[Stored data entries]
- - - - -

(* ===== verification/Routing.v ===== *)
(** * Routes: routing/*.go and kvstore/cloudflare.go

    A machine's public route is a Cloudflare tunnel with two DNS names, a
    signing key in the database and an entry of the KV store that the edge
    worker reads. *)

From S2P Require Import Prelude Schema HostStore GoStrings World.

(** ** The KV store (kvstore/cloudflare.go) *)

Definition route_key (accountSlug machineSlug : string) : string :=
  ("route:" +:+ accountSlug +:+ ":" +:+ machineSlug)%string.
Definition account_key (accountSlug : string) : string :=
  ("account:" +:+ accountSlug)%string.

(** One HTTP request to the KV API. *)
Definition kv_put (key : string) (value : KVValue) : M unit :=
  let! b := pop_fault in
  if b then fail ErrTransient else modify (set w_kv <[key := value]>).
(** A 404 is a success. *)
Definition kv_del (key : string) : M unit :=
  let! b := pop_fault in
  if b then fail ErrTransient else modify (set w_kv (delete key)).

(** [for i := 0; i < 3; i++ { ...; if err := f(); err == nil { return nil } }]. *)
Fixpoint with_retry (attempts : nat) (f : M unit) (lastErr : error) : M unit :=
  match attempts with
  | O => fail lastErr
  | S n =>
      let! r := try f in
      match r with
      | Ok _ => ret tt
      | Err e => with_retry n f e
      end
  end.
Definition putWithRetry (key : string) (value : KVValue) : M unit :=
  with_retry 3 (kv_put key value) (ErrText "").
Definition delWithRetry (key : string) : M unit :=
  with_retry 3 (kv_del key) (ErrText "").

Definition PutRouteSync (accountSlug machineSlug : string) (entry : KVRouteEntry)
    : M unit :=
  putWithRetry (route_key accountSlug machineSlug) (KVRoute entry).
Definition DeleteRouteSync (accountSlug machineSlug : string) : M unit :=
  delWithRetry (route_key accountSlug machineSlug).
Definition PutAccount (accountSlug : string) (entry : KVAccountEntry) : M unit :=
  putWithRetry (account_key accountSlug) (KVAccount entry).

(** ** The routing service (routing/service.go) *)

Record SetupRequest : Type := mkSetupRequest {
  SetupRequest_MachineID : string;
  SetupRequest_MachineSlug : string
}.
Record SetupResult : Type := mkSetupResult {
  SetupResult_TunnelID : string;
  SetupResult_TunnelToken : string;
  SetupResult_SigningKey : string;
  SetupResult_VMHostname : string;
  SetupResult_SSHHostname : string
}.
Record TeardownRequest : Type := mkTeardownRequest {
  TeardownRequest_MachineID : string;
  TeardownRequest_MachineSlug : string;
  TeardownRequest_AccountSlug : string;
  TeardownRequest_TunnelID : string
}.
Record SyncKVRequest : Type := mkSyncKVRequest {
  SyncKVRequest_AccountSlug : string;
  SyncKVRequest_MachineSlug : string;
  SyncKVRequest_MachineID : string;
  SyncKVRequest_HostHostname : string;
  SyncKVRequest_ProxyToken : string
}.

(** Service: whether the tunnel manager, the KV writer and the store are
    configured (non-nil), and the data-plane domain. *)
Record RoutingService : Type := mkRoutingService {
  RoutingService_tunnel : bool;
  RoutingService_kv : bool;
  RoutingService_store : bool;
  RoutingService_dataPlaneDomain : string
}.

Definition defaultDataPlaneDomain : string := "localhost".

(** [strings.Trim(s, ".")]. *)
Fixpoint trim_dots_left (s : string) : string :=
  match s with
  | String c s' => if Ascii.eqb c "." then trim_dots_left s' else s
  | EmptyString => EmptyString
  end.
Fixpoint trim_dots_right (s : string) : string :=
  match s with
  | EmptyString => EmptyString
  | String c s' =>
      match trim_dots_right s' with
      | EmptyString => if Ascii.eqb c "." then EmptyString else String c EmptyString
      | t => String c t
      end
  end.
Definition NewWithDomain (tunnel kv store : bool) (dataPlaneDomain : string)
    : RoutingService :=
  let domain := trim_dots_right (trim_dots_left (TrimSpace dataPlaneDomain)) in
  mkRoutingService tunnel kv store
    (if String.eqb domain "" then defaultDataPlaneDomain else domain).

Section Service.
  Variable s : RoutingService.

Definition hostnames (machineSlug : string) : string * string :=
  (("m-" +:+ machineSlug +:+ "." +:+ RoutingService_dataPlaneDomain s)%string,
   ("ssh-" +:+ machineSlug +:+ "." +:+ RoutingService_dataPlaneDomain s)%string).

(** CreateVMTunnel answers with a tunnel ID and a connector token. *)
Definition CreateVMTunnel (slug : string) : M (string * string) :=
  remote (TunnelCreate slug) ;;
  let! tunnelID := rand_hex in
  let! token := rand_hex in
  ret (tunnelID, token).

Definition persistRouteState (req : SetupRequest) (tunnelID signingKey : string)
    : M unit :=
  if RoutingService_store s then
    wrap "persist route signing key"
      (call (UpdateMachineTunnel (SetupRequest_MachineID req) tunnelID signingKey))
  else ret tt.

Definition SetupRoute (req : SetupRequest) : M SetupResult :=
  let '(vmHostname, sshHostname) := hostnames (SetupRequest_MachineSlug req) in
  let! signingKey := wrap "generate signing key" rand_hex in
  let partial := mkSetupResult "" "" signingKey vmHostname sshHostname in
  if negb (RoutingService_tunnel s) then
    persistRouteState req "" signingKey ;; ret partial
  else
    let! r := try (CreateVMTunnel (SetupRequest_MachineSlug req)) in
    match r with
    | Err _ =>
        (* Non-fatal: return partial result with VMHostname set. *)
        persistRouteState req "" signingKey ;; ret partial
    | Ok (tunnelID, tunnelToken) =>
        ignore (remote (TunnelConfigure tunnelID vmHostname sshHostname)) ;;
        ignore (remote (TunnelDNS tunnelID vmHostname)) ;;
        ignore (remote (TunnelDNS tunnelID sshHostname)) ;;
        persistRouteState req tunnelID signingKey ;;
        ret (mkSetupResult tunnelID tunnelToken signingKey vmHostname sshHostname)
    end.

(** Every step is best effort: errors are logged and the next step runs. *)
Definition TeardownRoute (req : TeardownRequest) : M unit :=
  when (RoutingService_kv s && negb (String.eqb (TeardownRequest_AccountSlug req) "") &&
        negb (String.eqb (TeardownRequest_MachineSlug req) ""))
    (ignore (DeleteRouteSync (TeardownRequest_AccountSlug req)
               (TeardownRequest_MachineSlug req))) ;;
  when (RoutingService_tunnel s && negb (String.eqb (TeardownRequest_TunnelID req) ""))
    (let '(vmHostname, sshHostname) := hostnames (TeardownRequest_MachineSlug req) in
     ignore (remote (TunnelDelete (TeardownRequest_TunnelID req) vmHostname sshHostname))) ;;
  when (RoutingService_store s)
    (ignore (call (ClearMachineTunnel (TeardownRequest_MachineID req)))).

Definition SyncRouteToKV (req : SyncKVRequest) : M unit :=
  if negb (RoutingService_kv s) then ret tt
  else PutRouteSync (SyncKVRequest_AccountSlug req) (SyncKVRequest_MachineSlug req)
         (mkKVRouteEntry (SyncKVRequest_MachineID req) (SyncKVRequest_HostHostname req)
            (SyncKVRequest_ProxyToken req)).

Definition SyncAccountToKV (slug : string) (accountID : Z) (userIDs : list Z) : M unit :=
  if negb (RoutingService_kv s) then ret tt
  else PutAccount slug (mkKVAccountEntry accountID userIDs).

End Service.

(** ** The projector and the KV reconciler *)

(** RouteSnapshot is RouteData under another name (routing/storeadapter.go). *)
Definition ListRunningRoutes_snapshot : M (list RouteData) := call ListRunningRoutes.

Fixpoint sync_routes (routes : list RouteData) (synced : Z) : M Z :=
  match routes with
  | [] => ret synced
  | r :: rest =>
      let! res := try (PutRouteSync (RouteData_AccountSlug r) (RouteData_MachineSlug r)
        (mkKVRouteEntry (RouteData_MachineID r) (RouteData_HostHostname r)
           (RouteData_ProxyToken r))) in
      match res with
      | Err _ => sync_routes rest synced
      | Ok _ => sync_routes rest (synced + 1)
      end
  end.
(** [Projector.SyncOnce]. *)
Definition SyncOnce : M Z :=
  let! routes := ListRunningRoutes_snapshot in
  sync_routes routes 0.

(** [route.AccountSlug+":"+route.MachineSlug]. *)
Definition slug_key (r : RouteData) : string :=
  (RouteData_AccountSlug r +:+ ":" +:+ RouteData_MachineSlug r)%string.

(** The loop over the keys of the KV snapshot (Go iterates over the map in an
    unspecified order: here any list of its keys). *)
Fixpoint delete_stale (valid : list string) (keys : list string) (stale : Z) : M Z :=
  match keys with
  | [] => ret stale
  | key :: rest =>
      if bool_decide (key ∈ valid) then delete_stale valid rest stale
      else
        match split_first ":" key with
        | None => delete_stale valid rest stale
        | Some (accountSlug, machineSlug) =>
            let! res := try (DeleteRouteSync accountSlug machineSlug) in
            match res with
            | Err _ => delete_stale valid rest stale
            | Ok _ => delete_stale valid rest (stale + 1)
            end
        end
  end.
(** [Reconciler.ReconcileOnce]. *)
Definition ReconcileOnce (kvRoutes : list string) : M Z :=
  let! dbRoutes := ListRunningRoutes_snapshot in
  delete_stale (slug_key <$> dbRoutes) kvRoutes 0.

- - - - -

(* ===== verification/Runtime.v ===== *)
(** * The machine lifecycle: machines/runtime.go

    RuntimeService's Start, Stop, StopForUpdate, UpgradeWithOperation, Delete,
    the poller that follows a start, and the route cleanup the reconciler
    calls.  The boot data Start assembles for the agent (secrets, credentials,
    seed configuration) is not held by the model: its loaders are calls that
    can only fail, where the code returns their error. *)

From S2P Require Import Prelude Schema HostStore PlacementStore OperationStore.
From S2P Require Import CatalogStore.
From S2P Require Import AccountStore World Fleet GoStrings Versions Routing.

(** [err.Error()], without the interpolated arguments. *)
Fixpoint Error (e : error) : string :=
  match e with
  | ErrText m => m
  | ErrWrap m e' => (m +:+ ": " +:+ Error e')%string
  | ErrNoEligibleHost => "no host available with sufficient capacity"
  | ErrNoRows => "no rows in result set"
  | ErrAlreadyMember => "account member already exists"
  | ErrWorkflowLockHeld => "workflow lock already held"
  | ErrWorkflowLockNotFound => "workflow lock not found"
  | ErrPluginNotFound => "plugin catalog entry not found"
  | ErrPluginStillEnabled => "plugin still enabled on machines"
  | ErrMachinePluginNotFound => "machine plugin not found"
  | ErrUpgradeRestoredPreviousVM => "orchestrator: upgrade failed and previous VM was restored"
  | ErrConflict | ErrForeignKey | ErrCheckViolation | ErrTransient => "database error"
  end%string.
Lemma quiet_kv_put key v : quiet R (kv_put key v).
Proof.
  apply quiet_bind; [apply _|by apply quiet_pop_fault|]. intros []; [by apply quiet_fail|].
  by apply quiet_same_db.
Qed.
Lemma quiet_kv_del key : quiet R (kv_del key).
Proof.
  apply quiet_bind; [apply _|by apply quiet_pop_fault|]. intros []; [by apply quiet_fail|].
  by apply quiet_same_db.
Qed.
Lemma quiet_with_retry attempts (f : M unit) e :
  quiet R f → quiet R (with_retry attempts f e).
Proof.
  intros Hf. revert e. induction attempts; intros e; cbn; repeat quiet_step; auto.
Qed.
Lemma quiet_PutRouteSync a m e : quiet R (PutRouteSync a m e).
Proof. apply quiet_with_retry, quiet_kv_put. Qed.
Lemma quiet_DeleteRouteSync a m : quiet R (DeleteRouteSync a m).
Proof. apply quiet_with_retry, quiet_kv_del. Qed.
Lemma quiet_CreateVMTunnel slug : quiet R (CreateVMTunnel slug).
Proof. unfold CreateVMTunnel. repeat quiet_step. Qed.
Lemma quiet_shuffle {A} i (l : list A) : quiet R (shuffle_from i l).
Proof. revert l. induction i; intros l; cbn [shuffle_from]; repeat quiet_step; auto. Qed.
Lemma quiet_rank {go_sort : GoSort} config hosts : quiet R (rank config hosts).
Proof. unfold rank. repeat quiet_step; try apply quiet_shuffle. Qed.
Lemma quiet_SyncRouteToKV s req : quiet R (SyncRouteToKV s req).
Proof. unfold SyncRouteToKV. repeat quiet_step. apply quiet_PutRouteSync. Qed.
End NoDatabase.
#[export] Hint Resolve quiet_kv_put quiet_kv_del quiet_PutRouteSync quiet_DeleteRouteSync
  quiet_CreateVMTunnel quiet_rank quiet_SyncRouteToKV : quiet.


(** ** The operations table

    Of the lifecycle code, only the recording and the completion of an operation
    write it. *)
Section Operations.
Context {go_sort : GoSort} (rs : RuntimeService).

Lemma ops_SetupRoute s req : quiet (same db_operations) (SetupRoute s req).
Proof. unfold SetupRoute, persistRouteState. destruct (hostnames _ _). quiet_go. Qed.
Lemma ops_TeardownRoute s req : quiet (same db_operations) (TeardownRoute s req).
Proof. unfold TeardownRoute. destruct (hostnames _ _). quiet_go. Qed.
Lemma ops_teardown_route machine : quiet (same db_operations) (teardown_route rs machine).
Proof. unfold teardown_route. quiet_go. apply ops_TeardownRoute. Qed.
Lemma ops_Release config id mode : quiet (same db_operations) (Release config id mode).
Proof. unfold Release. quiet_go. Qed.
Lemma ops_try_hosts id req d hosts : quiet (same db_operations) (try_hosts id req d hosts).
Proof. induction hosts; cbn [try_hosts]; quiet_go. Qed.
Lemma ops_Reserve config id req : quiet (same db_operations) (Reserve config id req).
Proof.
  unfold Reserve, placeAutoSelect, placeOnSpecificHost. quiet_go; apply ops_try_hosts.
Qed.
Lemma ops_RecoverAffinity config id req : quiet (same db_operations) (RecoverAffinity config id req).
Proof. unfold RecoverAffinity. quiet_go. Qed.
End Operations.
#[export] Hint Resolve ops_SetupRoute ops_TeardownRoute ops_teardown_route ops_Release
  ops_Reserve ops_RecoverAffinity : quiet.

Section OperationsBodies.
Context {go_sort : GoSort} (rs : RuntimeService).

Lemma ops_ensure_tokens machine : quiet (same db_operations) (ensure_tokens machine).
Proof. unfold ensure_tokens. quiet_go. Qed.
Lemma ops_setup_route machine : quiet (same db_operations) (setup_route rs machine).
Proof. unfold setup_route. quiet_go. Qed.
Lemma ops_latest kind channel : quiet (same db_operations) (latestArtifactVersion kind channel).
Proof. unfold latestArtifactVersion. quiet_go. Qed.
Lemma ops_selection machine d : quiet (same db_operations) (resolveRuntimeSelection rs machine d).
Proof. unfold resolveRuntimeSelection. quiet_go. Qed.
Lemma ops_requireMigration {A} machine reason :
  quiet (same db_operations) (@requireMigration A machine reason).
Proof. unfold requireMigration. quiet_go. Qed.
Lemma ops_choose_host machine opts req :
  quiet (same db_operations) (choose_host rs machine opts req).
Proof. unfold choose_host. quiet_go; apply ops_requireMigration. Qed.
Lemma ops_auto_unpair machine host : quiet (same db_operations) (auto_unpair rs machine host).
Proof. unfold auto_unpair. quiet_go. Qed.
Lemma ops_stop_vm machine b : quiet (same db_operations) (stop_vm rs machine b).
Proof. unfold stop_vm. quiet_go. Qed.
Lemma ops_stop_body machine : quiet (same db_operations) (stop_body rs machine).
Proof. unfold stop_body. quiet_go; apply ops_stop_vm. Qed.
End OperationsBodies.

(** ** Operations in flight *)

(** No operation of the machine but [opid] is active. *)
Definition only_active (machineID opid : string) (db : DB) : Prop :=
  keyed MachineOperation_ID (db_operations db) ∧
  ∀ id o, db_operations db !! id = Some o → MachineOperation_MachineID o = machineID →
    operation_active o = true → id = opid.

- - - - -

**Exercise objective:**
Look above for the line with "Proof. apply quiet_with_retry, quiet_kv_del." and the line with "End NoDatabase."; transcribe both and all lines in between, exactly, and nothing else.

**The answer:**
Proof. apply quiet_with_retry, quiet_kv_del. Qed.
Lemma quiet_CreateVMTunnel slug : quiet R (CreateVMTunnel slug).
Proof. unfold CreateVMTunnel. repeat quiet_step. Qed.
Lemma quiet_shuffle {A} i (l : list A) : quiet R (shuffle_from i l).
Proof. revert l. induction i; intros l; cbn [shuffle_from]; repeat quiet_step; auto. Qed.
Lemma quiet_rank {go_sort : GoSort} config hosts : quiet R (rank config hosts).
Proof. unfold rank. repeat quiet_step; try apply quiet_shuffle. Qed.
Lemma quiet_SyncRouteToKV s req : quiet R (SyncRouteToKV s req).
Proof. unfold SyncRouteToKV. repeat quiet_step. apply quiet_PutRouteSync. Qed.
End NoDatabase.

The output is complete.